Records provided:
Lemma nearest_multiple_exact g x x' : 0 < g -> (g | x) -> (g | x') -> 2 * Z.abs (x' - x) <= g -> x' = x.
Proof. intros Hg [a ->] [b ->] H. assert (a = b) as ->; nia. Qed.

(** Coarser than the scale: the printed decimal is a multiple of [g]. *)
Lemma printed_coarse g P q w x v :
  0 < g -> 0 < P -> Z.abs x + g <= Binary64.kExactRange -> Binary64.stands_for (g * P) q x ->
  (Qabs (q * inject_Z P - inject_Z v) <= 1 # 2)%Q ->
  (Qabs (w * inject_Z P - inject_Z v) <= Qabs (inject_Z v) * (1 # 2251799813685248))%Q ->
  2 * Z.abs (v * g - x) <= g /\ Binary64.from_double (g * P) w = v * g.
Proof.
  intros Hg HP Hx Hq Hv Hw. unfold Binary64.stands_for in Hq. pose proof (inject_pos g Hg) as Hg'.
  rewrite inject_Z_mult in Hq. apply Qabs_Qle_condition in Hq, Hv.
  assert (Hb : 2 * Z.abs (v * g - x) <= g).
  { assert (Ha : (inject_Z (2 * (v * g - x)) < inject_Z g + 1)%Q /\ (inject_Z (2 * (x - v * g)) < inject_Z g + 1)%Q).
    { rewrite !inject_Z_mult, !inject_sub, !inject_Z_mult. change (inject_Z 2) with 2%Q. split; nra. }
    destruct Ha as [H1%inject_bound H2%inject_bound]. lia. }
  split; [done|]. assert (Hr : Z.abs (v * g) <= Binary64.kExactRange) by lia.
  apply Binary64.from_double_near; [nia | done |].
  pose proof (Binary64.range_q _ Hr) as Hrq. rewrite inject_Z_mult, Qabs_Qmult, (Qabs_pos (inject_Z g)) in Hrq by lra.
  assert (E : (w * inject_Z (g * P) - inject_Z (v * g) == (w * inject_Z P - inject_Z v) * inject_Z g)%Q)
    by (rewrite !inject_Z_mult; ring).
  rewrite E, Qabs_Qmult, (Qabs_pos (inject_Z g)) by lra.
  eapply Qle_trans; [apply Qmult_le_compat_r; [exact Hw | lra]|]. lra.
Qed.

...

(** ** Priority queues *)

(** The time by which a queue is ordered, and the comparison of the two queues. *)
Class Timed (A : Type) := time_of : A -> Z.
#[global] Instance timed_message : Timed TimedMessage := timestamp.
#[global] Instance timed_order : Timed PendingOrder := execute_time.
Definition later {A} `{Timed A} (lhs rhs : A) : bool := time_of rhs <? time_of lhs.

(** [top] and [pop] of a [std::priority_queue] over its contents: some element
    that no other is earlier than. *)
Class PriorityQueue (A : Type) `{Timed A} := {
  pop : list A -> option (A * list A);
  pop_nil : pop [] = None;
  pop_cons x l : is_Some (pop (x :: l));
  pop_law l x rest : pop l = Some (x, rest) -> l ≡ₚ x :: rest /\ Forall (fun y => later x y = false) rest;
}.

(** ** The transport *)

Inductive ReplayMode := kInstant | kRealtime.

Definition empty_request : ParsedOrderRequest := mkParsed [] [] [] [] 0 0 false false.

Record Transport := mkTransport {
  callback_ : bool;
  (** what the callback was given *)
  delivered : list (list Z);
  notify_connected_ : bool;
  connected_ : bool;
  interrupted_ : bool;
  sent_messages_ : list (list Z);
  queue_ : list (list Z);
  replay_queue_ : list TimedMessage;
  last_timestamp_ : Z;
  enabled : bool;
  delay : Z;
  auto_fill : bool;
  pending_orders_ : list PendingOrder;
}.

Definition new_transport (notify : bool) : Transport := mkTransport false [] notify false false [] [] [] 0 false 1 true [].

---

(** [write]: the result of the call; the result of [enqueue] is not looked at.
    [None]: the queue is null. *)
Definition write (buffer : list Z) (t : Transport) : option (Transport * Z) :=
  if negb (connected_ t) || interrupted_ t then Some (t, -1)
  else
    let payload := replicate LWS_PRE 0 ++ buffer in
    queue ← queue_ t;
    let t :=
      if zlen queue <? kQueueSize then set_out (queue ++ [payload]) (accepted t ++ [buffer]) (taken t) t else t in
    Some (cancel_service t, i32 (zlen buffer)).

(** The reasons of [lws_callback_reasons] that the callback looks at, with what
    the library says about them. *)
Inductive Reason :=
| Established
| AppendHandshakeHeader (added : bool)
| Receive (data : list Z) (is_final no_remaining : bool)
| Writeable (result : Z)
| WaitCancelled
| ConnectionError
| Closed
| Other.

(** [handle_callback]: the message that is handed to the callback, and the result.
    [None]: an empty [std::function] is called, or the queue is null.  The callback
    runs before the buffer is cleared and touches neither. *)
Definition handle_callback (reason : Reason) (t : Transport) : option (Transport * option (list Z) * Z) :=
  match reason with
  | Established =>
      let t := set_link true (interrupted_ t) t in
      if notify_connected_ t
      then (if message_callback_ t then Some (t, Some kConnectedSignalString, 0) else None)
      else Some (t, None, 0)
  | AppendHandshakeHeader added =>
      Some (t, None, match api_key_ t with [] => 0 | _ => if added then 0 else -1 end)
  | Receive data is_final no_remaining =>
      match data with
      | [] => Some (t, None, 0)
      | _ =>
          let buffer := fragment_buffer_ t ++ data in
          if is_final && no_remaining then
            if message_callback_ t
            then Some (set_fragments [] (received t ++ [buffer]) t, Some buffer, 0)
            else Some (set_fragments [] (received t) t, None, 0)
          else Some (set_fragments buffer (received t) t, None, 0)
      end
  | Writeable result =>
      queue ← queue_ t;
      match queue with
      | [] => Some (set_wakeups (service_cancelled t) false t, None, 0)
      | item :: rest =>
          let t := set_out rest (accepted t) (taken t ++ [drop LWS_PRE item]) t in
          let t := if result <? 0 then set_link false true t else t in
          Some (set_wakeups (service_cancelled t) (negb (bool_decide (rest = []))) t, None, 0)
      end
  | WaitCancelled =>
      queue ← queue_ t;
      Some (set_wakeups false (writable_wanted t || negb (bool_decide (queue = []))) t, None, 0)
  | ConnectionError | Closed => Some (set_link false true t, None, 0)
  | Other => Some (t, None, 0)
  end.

Aim of the exercise:
Scan the listing for the string "Instance". Copy each line that has it.

Task result:
#[global] Instance timed_message : Timed TimedMessage := timestamp.
#[global] Instance timed_order : Timed PendingOrder := execute_time.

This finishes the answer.